A JUDGE has ruled that the Crown Prosecution Service must pay almost £157,000 of the legal costs of three Royal Agricultural University students who were wrongly accused of a gang rape.

At Gloucester Crown Court, Judge Ian Lawrie QC said the CPS must pay £156,939.71 in total to the lawyers for Patrick Foster, Leo Mahon and Blunsdon man Thady Duff, who had been accused of raping a woman after the prestigious Cirencester university’s May Ball in May 2014.

Together with a fourth defendant, James Martin – who was legally aided – they were acquitted on a judge’s direction in 2016 after it was revealed a policeman had not made full disclosures about the alleged victim’s promiscuous sexual history and her behaviour on the night of the incident.

Following the trial, the judge ruled that the prosecution must pay 75 per cent of the defence costs incurred by the families of Foster, Mahon and Duff and he left that figure to be assessed.

Yesterday the lawyers gathered again at Gloucester crown court for Judge Lawrie – who has replaced the now retired trial judge Jamie Tabor QC – to formally announce the amount that must be paid.

Fiona Elder, prosecuting, said: “A court order is required for payment to be made.

“The final assessment is for this court to deal with.

“An appeal was lodged by the defence counsel about the amount, but this hearing was abandoned and we have been trying to get back to court ever since to secure a formal order.

“It seems that there was a dispute over the figure by the relevant parties in this case.”

Danny Moore, for the three men – who were not present at court – said: “The court is not obliged to accept the final assessment.

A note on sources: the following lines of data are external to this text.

(** One event followed by the render it causes: the session afterwards and
    the calls issued, or nothing when the page is unmounted by a thrown
    error.  Each render of [App] builds a new [handleStreamUpdate], a
    dependency of the effect, so the effect runs after every render of
    [App]; after a render of [EditorView] alone it runs when the image
    data or type changed. *)
Definition dispatch (pev : PageEvent) (s : Session)
    : option (Session * list Invocation) :=
  match pev with
  | Callback ev =>
      if throws ev (app s) then None
      else
        let s' := onApp (handle ev) s in
        if rerenders ev (app s) then afterRender s' else Some (s', [])
  | ImageChange file =>
      let s' := handleImageChange file s in
      if imageDepsChanged (view s) (view s') then afterRender s'
      else Some (s', [])
  | RemoveImage =>
      let s' := removeImage s in
      if imageDepsChanged (view s) (view s') then afterRender s'
      else Some (s', [])
  end.

(** Whether the event changes a dependency of the effect. *)
Definition depsChanged (pev : PageEvent) (s : Session) : bool :=
  match pev with
  | Callback ev => rerenders ev (app s)
  | ImageChange file =>
      imageDepsChanged (view s) (view (handleImageChange file s))
  | RemoveImage => imageDepsChanged (view s) (view (removeImage s))
  end.

(** The session right after the event, before any effect runs. *)
Definition applyEvent (pev : PageEvent) (s : Session) : Session :=
  match pev with
  | Callback ev => onApp (handle ev) s
  | ImageChange file => handleImageChange file s
  | RemoveImage => removeImage s
  end.

(** The calls issued by one event. *)
Definition issued (pev : PageEvent) (s : Session) : list Invocation :=
  match dispatch pev s with
  | Some r => r.2
  | None => []
  end.

(** A sequence of events, with the calls issued along the way. *)
Fixpoint runEvents (pevs : list PageEvent) (s : Session)
    : option (Session * list Invocation) :=
  match pevs with
  | [] => Some (s, [])
  | pev :: rest =>
      match dispatch pev s with
      | Some (s1, calls) =>
          match runEvents rest s1 with
          | Some (s2, more) => Some (s2, calls ++ more)
          | None => None
          end
      | None => None
      end
  end.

But Judge Tabor made it quite clear that he expected the assessment to be settled in full.”

After Judge Lawrie made the order Ms Elder added: “The advocates need to send an invoice of that amount to the Crown Prosecution Service.”

After the trial’s collapse in 2016 Judge Tabor had criticised the police and prosecution handling of the case.

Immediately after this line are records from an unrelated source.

(** C10, amended.  In the flat-file variant [GET /inventory/:id] always
    answers, with 200 or 404 and no outside effect: 404 exactly when no
    stored item's id is strictly equal to [Number(id)], which covers every
    id that [Number] turns into NaN; 200 with the first such item
    otherwise. *)
Theorem get_by_id_answers_by_Number (cfg : config) (req : request) (s : state) :
  serve cfg GetInventoryId req s =
    match found (Number (params_id req)) s with
    | Some item => (answer cfg s item, answered cfg s item, [])
    | None => (absent, s, [])
    end ∧
  (found (Number (params_id req)) s = None ↔
   ∀ l, l ∈ inv_list s → strict_eq_num (item_id s l) (Number (params_id req)) = false) ∧
  (Number (params_id req) = NaN → (serve cfg GetInventoryId req s).1.1 = absent) ∧
  (status (serve cfg GetInventoryId req s).1.1 = 200 ∨
   status (serve cfg GetInventoryId req s).1.1 = 404).
Proof.
  assert (serve cfg GetInventoryId req s =
          match found (Number (params_id req)) s with
          | Some item => (answer cfg s item, answered cfg s item, [])
          | None => (absent, s, [])
          end) as Hrun.
  { cbn [serve]. by rewrite get_item_run. }
  split; [exact Hrun|]. split; [apply found_none_iff|]. rewrite Hrun. split.
  - intros Hn. assert (found (Number (params_id req)) s = None) as ->; [|done].
    apply found_none_iff. intros l _. rewrite Hn. apply strict_eq_num_NaN.
  - destruct (found _ _); [by left | by right].
Qed.


(** C2.  A registration whose name is empty or missing, sent with a photo:
    both variants answer 400 and create no item, but only the relational
    one unlinks the upload; the flat-file one leaves it in the uploads
    directory. *)
Theorem rejected_registration_and_its_upload
    (cfg : config) (s : state) (rcfg : Rel.config) (rs : Rel.state)
    (req : request) (f : string) :
  truthy (get_prop (req_body req) "inventory_name") = false →
  req_file req = Some f →
  (let '(resp, s', t) := serve cfg PostRegister req s in
   resp = {| status := 400; content := Text "Name required" |} ∧
   heap s' = heap s ∧ inv_list s' = inv_list s ∧ inv_nextId s' = inv_nextId s ∧
   dbFile s' = dbFile s ∧ t = [] ∧
   path_join (uploadsPath cfg) f ∈ files s') ∧
  (let '(resp, rs', t) := Rel.serve rcfg PostRegister req rs in
   resp = {| status := 400; content := Text "Name required" |} ∧
   Rel.rows rs' = Rel.rows rs ∧ Rel.serial rs' = Rel.serial rs ∧
   t = [Unlink (path_join (Rel.CACHE rcfg) f)] ∧
   path_join (Rel.CACHE rcfg) f ∉ Rel.files rs').
Proof.
  intros Hn Hf. split.
  - rewrite (flat_register_rejected cfg req s f) by done.
    repeat split; try done. cbn.
    apply elem_of_union. left. by apply elem_of_singleton.
  - rewrite (rel_register_rejected rcfg req rs f) by done.
    repeat split; try done. cbn.
    apply not_elem_of_difference. right. by apply elem_of_singleton.
Qed.


(** C6, amended.  A search with [has_photo = "on"] that finds an item
    answers 200 with the stored description followed by a marker: for an
    item without a photo, " [No photo available]" in both variants; for an
    item with a photo, " [Photo:<locator>]" in the flat-file variant and
    " [Photo: <locator> ]" in the relational one, where the locator is the
    photo URL the response formatter builds, not the stored reference. *)
Theorem search_hint_marker
    (cfg : config) (s : state) (req : request) (item : loc)
    (rcfg : Rel.config) (rs : Rel.state) (t : string) (k : Z) (r : Rel.row) :
  found (parseInt (get_prop (req_body req) "id")) s = Some item →
  strict_eq_str (get_prop (req_body req) "has_photo") "on" = true →
  Rel.faults rs = [] → Rel.param (get_prop (req_body req) "id") = Some t →
  Rel.int_in rcfg t = Some k →
  head (List.filter (λ r, Rel.id r =? k) (Rel.rows rs)) = Some r →
  (let o := deref s item in
   let resp := (serve cfg PostSearch req s).1.1 in
   status resp = 200 ∧
   Order.body_prop resp "description" =
     VStr (to_string (get_prop o "description") +:+
           (if truthy (get_prop o "photo")
            then " [Photo:" +:+ Refine.flat_url cfg
                   ("/inventory/" +:+ to_string (get_prop o "id") +:+ "/photo") +:+ "]"
            else " [No photo available]"))) ∧
  (let o := Rel.row_obj r in
   let resp := (Rel.serve rcfg PostSearch req rs).1.1 in
   status resp = 200 ∧
   Order.body_prop resp "description" =
     VStr (to_string (get_prop o "description") +:+
           (if truthy (get_prop o "photo")
            then " [Photo: " +:+ Refine.rel_url
                   ("/inventory/" +:+ to_string (get_prop o "id") +:+ "/photo") +:+ " ]"
            else " [No photo available]"))).
Proof.
  intros Hf Hon Hfl Hp Hk Hh. split.
  - by apply flat_search_marker.
  - by apply (rel_search_marker rcfg req rs t k r).
Qed.

Lemma status_reply_any_url u1 u2 c a :
  status (Contract.reply u1 c a) = status (Contract.reply u2 c a).
Proof.
  destruct c; cbn; try done;
    try (destruct (negb _); done);
    destruct (Contract.lookup_item _ _); done.
Qed.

He ruled that if full details about the alleged rape victim’s past promiscuous sexual behaviour had been investigated and revealed by the officer in the case, Det Con Ben Lewis, the students would probably not even have been charged.

Detective Constable Lewis had been accused by defence lawyers of ‘vandalising’ the case by not making full disclosures about the woman’s sexual past.

It was clear, said the judge, that the officer had become a ‘confidante’ of the alleged victim.

The officer knew about her ‘sexual predelictions’ and even that she had sent naked photographs of herself to one of the defendants but he made only minimal notes about that and did not disclose it, the judge said.

The students had claimed the woman was a willing sex partner at the time of the alleged rapes after the May Ball in 2014.

Evidence about her having three-in-a-bed sex with one soldier and intercourse with another soldier on the same night in October 2013 was also a key factor in the case.

Mr Duff, then 22, of Stubbs Hill Farm, Blunsdon, Swindon, Mr Mahon, then 21, of Lawrence Road, Cirencester, Mr Foster, 22, of Lawrence Road, Cirencester, and Mr Martin, 20, of Hook Norton Road, Swerford, Chipping Norton, were all to have stood trial on 11 rape and sex assault charges.

All four were formally cleared on the judge’s direction when the prosecution dropped the case after the defence team checked mobile phone records of the night of the incident – and details of a rape case against a soldier whom the woman had slept with six months earlier.

Judge Tabor said he found that Det Con Lewis and the Crown Prosecution Service were jointly to blame for the non-disclosure of important evidence about the woman’s sexual past as well as her behaviour on the night of the alleged rapes.

In June 2017, the Independent Police Complaints Commission cleared Det Con Lewis of misconduct.

But the Commission said the officer’s behaviour may be regarded as ‘unsatisfactory performance.’

“During the course of the investigation evidence was found that indicated DC Lewis may have inappropriately disclosed detail about material found on a defendant’s phone to the complainant,” the Commission said.

“In the IPCC investigator’s opinion, while there was no case to answer for misconduct, these actions could amount to unsatisfactory performance. The force agreed and will deal with the matter through management action.

“Two specific recommendations have been identified for Gloucestershire Constabulary as a result of the independent investigation, which the force have agreed to implement.

“These are, first, that Gloucestershire establish formal guidance concerning the analysis of mobile phone evidence, and second that officers and staff are made aware of the processes which need to take place when seeking disclosure material from a third party.”

The Royal Agricultural University’s annual Summer Ball is held in late May to mark end-of-year exams.

The University is known as the ‘Oxbridge of the Countryside’ and the sons and daughters of many of Britain’s biggest landowners are among its 1,200 students. The patron is Prince Charles and one of its former students is Captain Mark Phillips, former husband of Princess Anne.